*** Opening Data ***
(** * The API credit ledger of the calorie-estimation server

    A shallow embedding of [server/services/creditService.js], of the two
    Mongoose schemas it persists through ([models/userModel.js],
    [models/creditTransactionModel.js]) and of the administrative
    [POST /api/users/:id/reset-count] handler of [routes/userRoutes.js],
    followed by the properties of the ledger.  The callers of the service
    are embedded as well: [middleware/authMiddleware.js], the handlers of
    [routes/creditRoutes.js] that read or write a balance, the credit check
    of [POST /api/estimate-calories] in [server.js], [DELETE /api/users/:id]
    and the routes that create or edit accounts.

    Conventions of the embedding.
    - Credit counters and amounts are JavaScript Numbers holding integers;
      they are modelled as [Z], which is exact inside the safe-integer range.
      Fractional Numbers are outside the model.
    - The MongoDB collections are an explicit state [DB]; every [await]ed
      store call is a computation in the monad [Store], which threads the state
      and may throw.  Requests are run one after the other.
    - What the surroundings decide for one service call (the clock, whether a
      store call rejects, and the conventions of the driver the source does not
      fix) is an explicit [Env]. *)

From Stdlib Require Import ZArith List Lia.
From stdpp Require Import gmap strings list fin_maps pretty sorting.

Local Open Scope string_scope.
Local Open Scope list_scope.
Local Open Scope Z_scope.

(* ===================================================================== *)
(** ** JavaScript values met by the ledger                                *)
(* ===================================================================== *)

(** The values a property read on the [costMap] object literal can yield: a
    Number, one of the built-in functions inherited from [Object.prototype],
    or [Object.prototype] itself (through the [__proto__] accessor). *)
Inductive JsValue :=
| JsNumber (n : Z)
| JsFunction (fname : string)
| JsObjectPrototype.

(** [ToBoolean]: of the values above only the Number 0 is falsy. *)
Definition truthy (v : JsValue) : bool :=
  match v with
  | JsNumber n => negb (n =? 0)
  | JsFunction _ | JsObjectPrototype => true
  end.

(** [ToBoolean] of a string: only the empty string is falsy. *)
Definition truthy_string (s : string) : bool :=
  match s with
  | EmptyString => false
  | String _ _ => true
  end.

(** [ToBoolean] of a string that may be [undefined]. *)
Definition truthy_opt (o : option string) : bool :=
  match o with
  | Some s => truthy_string s
  | None => false
  end.

(** The properties every object literal inherits from [Object.prototype]. *)
Definition ObjectPrototype_methods : list string :=
  [ "constructor"; "hasOwnProperty"; "isPrototypeOf"; "propertyIsEnumerable";
    "toLocaleString"; "toString"; "valueOf";
    "__defineGetter__"; "__defineSetter__";
    "__lookupGetter__"; "__lookupSetter__" ].

Definition ObjectPrototype_get (key : string) : option JsValue :=
  if decide (key = "__proto__") then Some JsObjectPrototype
  else if decide (key ∈ ObjectPrototype_methods)
       then Some (JsFunction (if decide (key = "constructor") then "Object" else key))
       else None.

(** Errors that reach the [catch] blocks. *)
Inductive JsError :=
| TypeError          (* property read on null, assignment to a constant *)
| CastError          (* a value that is no ObjectId where the schema wants one *)
| ValidationError    (* Mongoose refuses a document *)
| StoreError         (* the store call itself rejects *)
| Error (message : string).

(* ===================================================================== *)
(** ** Data model                                                         *)
(* ===================================================================== *)

(** An ObjectId, written as its 24 lower-case hexadecimal digits. *)
Definition ObjectId := string.

(** A value handed to Mongoose where the schema wants an ObjectId: an
    ObjectId (the [_id] of a document) or a string taken from the request
    (a route parameter). *)
Inductive IdValue :=
| IdObject (o : ObjectId)
| IdString (s : string).

(** A hexadecimal digit, in lower case. *)
Definition hex_digit (c : Ascii.ascii) : option Ascii.ascii :=
  let n := Ascii.nat_of_ascii c in
  if ((48 <=? n) && (n <=? 57))%nat then Some c
  else if ((97 <=? n) && (n <=? 102))%nat then Some c
  else if ((65 <=? n) && (n <=? 70))%nat then Some (Ascii.ascii_of_nat (n + 32))
  else None.
Lemma parseP256SpkiBase64_accepted (input : string) (w w' : World)
    (c : Coordinates) :
  parseP256SpkiBase64 input w = (w', Normal c) ->
  w' = w
  /\ exists X Y : list byte,
       List.length X = 32%nat /\ List.length Y = 32%nat
       /\ c = {| xHex := Hex.encode X; yHex := Hex.encode Y |}.
Proof.
  unfold parseP256SpkiBase64. cbv zeta. unfold throw, ret.
  destruct (_ =? _)%Z; [discriminate|].
  destruct (Asn1.value_length _) as [len|]; [|discriminate].
  destruct (len <? 2); [discriminate|].
  destruct (Asn1.value_at_1 _) as [[| payload nested | |]|]; try discriminate.
  rewrite short_payload_test.
  destruct (Nat.leb_spec 65 (List.length payload)) as [Hlen|_];
    [cbn [negb] | discriminate].
  destruct payload as [|b tail]; [discriminate|].
  destruct b; try discriminate.
  intros E. injection E as <- <-. split; [reflexivity|].
  destruct (uncompressed_point_split tail)
    as (X & Y & rest & _ & HX & HY & SX & SY);
    [cbn [List.length] in Hlen; lia|].
  exists X, Y. rewrite SX, SY. now repeat split.
Qed.
(* ================================================================== *)
(** * Further properties of the outliers *)
(* ================================================================== *)

Lemma Forall_insert_sorted {A} (P : A -> Prop) (le : A -> A -> bool) x l :
  P x -> Forall P l -> Forall P (insert_sorted le x l).
Proof.
  intros Hx. induction l as [|y tl IH]; simpl; intro H.
  - constructor; [exact Hx | constructor].
  - inversion H; subst. destruct (le x y); constructor; auto.
Qed.

Lemma Forall_sort_by {A} (P : A -> Prop) (le : A -> A -> bool) l :
  Forall P l -> Forall P (sort_by le l).
Proof.
  induction l as [|x tl IH]; simpl; intro H; [constructor|].
  inversion H; subst. apply Forall_insert_sorted; auto.
Qed.

Lemma Forall_nth_lt {A} (P : A -> Prop) (l : list A) (i : nat) (d : A) :
  Forall P l -> (i < List.length l)%nat -> P (nth i l d).
Proof.
  intros H Hi. rewrite Forall_forall in H. apply H, nth_In, Hi.
Qed.

Lemma mask_all_false {A} (f : A -> bool) (P : A -> Prop) (l : list A) :
  (forall x, P x -> f x = false) -> Forall P l ->
  filter (fun b : bool => b) (map f l) = [].
Proof.
  intros Hf H. induction H as [|x tl Hx Htl IH]; simpl; [reflexivity|].
  rewrite (Hf x Hx). exact IH.
Qed.

Lemma flt_NaN_r (x : fnum) : flt x NaN = false.
Proof. destruct x; reflexivity. Qed.

(** The quantiles of a column that holds one value only, missing values
    apart: missing when there is no value, else that value. *)
Lemma quantile_constant (col : list fnum) (q : Q) :
  Forall (fun x => x = NaN \/ x = Fin q) col ->
  (forall p, quantile col p = NaN) \/
  (forall p, (0 <= p <= 1)%Q -> exists v, quantile col p = Fin v /\ (v == q)%Q).
Proof.
  intro Hcol. unfold quantile.
  assert (Hvals : Forall (fun x => x = Fin q) (sort_by fle (dropna col))).
  { apply Forall_sort_by. unfold dropna. apply Forall_forall. intros x Hx.
    apply filter_In in Hx. destruct Hx as [Hin Hnn].
    rewrite Forall_forall in Hcol. destruct (Hcol x Hin) as [-> | ->];
      [discriminate Hnn | reflexivity]. }
  destruct (sort_by fle (dropna col)) as [|x tl] eqn:E; [left; reflexivity|].
  right. intros p [Hp0 Hp1]. cbv zeta.
  set (vals := x :: tl) in *.
  set (last := (List.length vals - 1)%nat).
  assert (Hlast : (last < List.length vals)%nat) by (subst last vals; simpl; lia).
  assert (Hpos0 : (0 <= p * inject_Z (Z.of_nat last))%Q).
  { apply Qmult_le_0_compat; [exact Hp0|].
    change 0%Q with (inject_Z 0). rewrite <- Zle_Qle. lia. }
  assert (Hpos1 : (p * inject_Z (Z.of_nat last) <= inject_Z (Z.of_nat last))%Q).
  { setoid_replace (inject_Z (Z.of_nat last)) with (1 * inject_Z (Z.of_nat last))%Q at 2
      by ring.
    apply Qmult_le_compat_r; [exact Hp1|].
    change 0%Q with (inject_Z 0). rewrite <- Zle_Qle. lia. }
  assert (Hfloor0 : 0 <= Qfloor (p * inject_Z (Z.of_nat last))).
  { change 0 with (Qfloor 0). apply Qfloor_resp_le. exact Hpos0. }
  assert (Hfloor1 : Qfloor (p * inject_Z (Z.of_nat last)) <= Z.of_nat last).
  { rewrite <- (Qfloor_Z (Z.of_nat last)) at 2. apply Qfloor_resp_le. exact Hpos1. }
  set (lo := Z.to_nat (Qfloor (p * inject_Z (Z.of_nat last)))).
  assert (Hlo : (lo <= last)%nat) by (subst lo; lia).
  rewrite (Forall_nth_lt _ vals lo NaN Hvals) by lia.
  rewrite (Forall_nth_lt _ vals (Nat.min (lo + 1) last) NaN Hvals) by lia.
  simpl. eexists. split; [reflexivity|]. ring.
Qed.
*** Closing Data ***
Exercise
Set down exactly the lines that begin the records and continue through the line bearing "[POST /api/users/:id/reset-count] handler"; include both ends.

Task result
(** * The API credit ledger of the calorie-estimation server

    A shallow embedding of [server/services/creditService.js], of the two
    Mongoose schemas it persists through ([models/userModel.js],
    [models/creditTransactionModel.js]) and of the administrative
    [POST /api/users/:id/reset-count] handler of [routes/userRoutes.js],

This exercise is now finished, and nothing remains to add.